(* ===== verification/StoreGc.v ===== *)
(** * Garbage collection and release

    What [perform_gc] and [release_scope] of the store do: which versions
    they erase, what stays of their sync points, and that nothing else
    changes. *)

From S2P Require Import Prelude Bytes Skey SkeyRoundtrip SkeyOrder Keys KeyScan Domain Kv Rows RowsFacts Changeset Scans Tx Sample TxKeys TxInv TxReads TxScans TxSync TxOrder Announce Store.
From Stdlib Require Import ZArith Lia Strings.Byte Sorting.Sorted.
From stdpp Require Import base list option strings sets.

Local Open Scope Z_scope.

(** ** Batches *)

Lemma chunks_concat {A} n (l : list A) : (0 < n)%nat -> concat (chunks n l) = l.
Proof.
  intros Hn. unfold chunks. remember (length l) as fuel eqn:E. assert (length l <= fuel)%nat as Hl by lia. clear E.
  revert l Hl; induction fuel as [|fuel IH]; intros l Hl; [by destruct l; [|cbn in Hl; lia]|].
  destruct l as [|x l]; [done|]. cbn [chunks_go concat]. rewrite IH, take_drop; [done|].
  rewrite length_drop. cbn [length] in *. lia.
Qed.

(** The environment of a run in which the engine accepts everything. *)
Record env_ok (env : Env) : Prop := mkEnvOk {
  eo_ts : forall n, is_u64 (new_timestamp env n);
  eo_node : length (node_id env) = 16%nat;
}.
Record env_accepts (env : Env) : Prop := mkEnvAccepts {
  ea_begin : forall n, engine_begin env n = true;
  ea_commit : forall n, engine_commit env n = Committed;
  ea_healthy : forall n, engine_poisoned env n = false;
}.

Section Gc.
Context {S : Type} {kvS : Kv S} {kvLaws : KvLaws S}
  {pcMeta : Postcard SyncMeta} {pcMetaLaws : PostcardLaws SyncMeta}
  {pcBody : Postcard MeasurementBody}.
Implicit Types s : S.

(** ** Erasing versions *)

Lemma sync_point_scope (sp : SyncPoint) k : encode sp = Ok k -> exists raw, encode (sp_scope sp) = Ok raw.
Proof.
  destruct sp as [sc ts e i]. cbn [sp_scope].
  change (encode {| sp_scope := sc; sp_ts := ts; sp_epoch := e; sp_id := i |})
    with (encode_steps ([Literal (lit "#")] ++ segs "scope" ++ drop 8 (segs "sync_point"))
            ([] ++ scope_vals sc ++ [vu64 ts; vu64 e; VArray i])).
  intros (a & b & _ & Hb & _)%encode_steps_app; [|done].
  apply encode_steps_app in Hb as (raw & c & Hraw & _); [|done]. by exists raw.
Qed.

(** The rows that are not data decide which sync points are held. *)
Lemma sync_at_foreign s s' sp sm :
  (forall x, foreign x -> kv_get s' x = kv_get s x) -> sync_at s' sp sm <-> sync_at s sp sm.
Proof.
  intros Hf. unfold sync_at. split; intros (Hv & k & v & Hk & Hg & Hb); split; try done; exists k, v;
    rewrite <- ?Hf, ?Hf in *; try done; by apply (sync_point_foreign sp).
Qed.

Lemma sync_at_held s sp sm k : sync_at s sp sm -> encode sp = Ok k -> exists v, kv_get s k = Some v /\ from_bytes v = Some sm.
Proof. intros (_ & k' & v & Hk' & Hg & Hb) Hk. rewrite Hk in Hk'. apply Ok_inj in Hk' as <-. eauto. Qed.

(** [s'] is [s] without the versions in [gone]. *)
Definition without (gone : list (Scope * Version)) s s' : Prop :=
  forall sc key ts, stored sc key -> is_u64 ts ->
    verdict s' key ts = if decide ((sc, ts) ∈ gone) then None else verdict s key ts.

Lemma without_nil s : without [] s s.
Proof. intros sc key ts _ _. by rewrite decide_False by apply not_elem_of_nil. Qed.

Work to be completed: Return, exactly as they stand, the lines from the start of the records above through the line with "Lemma sync_at_foreign s", both ends included, and no other lines.

Response for this exercise:
(* ===== verification/StoreGc.v ===== *)
(** * Garbage collection and release

    What [perform_gc] and [release_scope] of the store do: which versions
    they erase, what stays of their sync points, and that nothing else
    changes. *)

From S2P Require Import Prelude Bytes Skey SkeyRoundtrip SkeyOrder Keys KeyScan Domain Kv Rows RowsFacts Changeset Scans Tx Sample TxKeys TxInv TxReads TxScans TxSync TxOrder Announce Store.
From Stdlib Require Import ZArith Lia Strings.Byte Sorting.Sorted.
From stdpp Require Import base list option strings sets.

Local Open Scope Z_scope.

(** ** Batches *)

Lemma chunks_concat {A} n (l : list A) : (0 < n)%nat -> concat (chunks n l) = l.
Proof.
  intros Hn. unfold chunks. remember (length l) as fuel eqn:E. assert (length l <= fuel)%nat as Hl by lia. clear E.
  revert l Hl; induction fuel as [|fuel IH]; intros l Hl; [by destruct l; [|cbn in Hl; lia]|].
  destruct l as [|x l]; [done|]. cbn [chunks_go concat]. rewrite IH, take_drop; [done|].
  rewrite length_drop. cbn [length] in *. lia.
Qed.

(** The environment of a run in which the engine accepts everything. *)
Record env_ok (env : Env) : Prop := mkEnvOk {
  eo_ts : forall n, is_u64 (new_timestamp env n);
  eo_node : length (node_id env) = 16%nat;
}.
Record env_accepts (env : Env) : Prop := mkEnvAccepts {
  ea_begin : forall n, engine_begin env n = true;
  ea_commit : forall n, engine_commit env n = Committed;
  ea_healthy : forall n, engine_poisoned env n = false;
}.

Section Gc.
Context {S : Type} {kvS : Kv S} {kvLaws : KvLaws S}
  {pcMeta : Postcard SyncMeta} {pcMetaLaws : PostcardLaws SyncMeta}
  {pcBody : Postcard MeasurementBody}.
Implicit Types s : S.

(** ** Erasing versions *)

Lemma sync_point_scope (sp : SyncPoint) k : encode sp = Ok k -> exists raw, encode (sp_scope sp) = Ok raw.
Proof.
  destruct sp as [sc ts e i]. cbn [sp_scope].
  change (encode {| sp_scope := sc; sp_ts := ts; sp_epoch := e; sp_id := i |})
    with (encode_steps ([Literal (lit "#")] ++ segs "scope" ++ drop 8 (segs "sync_point"))
            ([] ++ scope_vals sc ++ [vu64 ts; vu64 e; VArray i])).
  intros (a & b & _ & Hb & _)%encode_steps_app; [|done].
  apply encode_steps_app in Hb as (raw & c & Hraw & _); [|done]. by exists raw.
Qed.

(** The rows that are not data decide which sync points are held. *)
Lemma sync_at_foreign s s' sp sm :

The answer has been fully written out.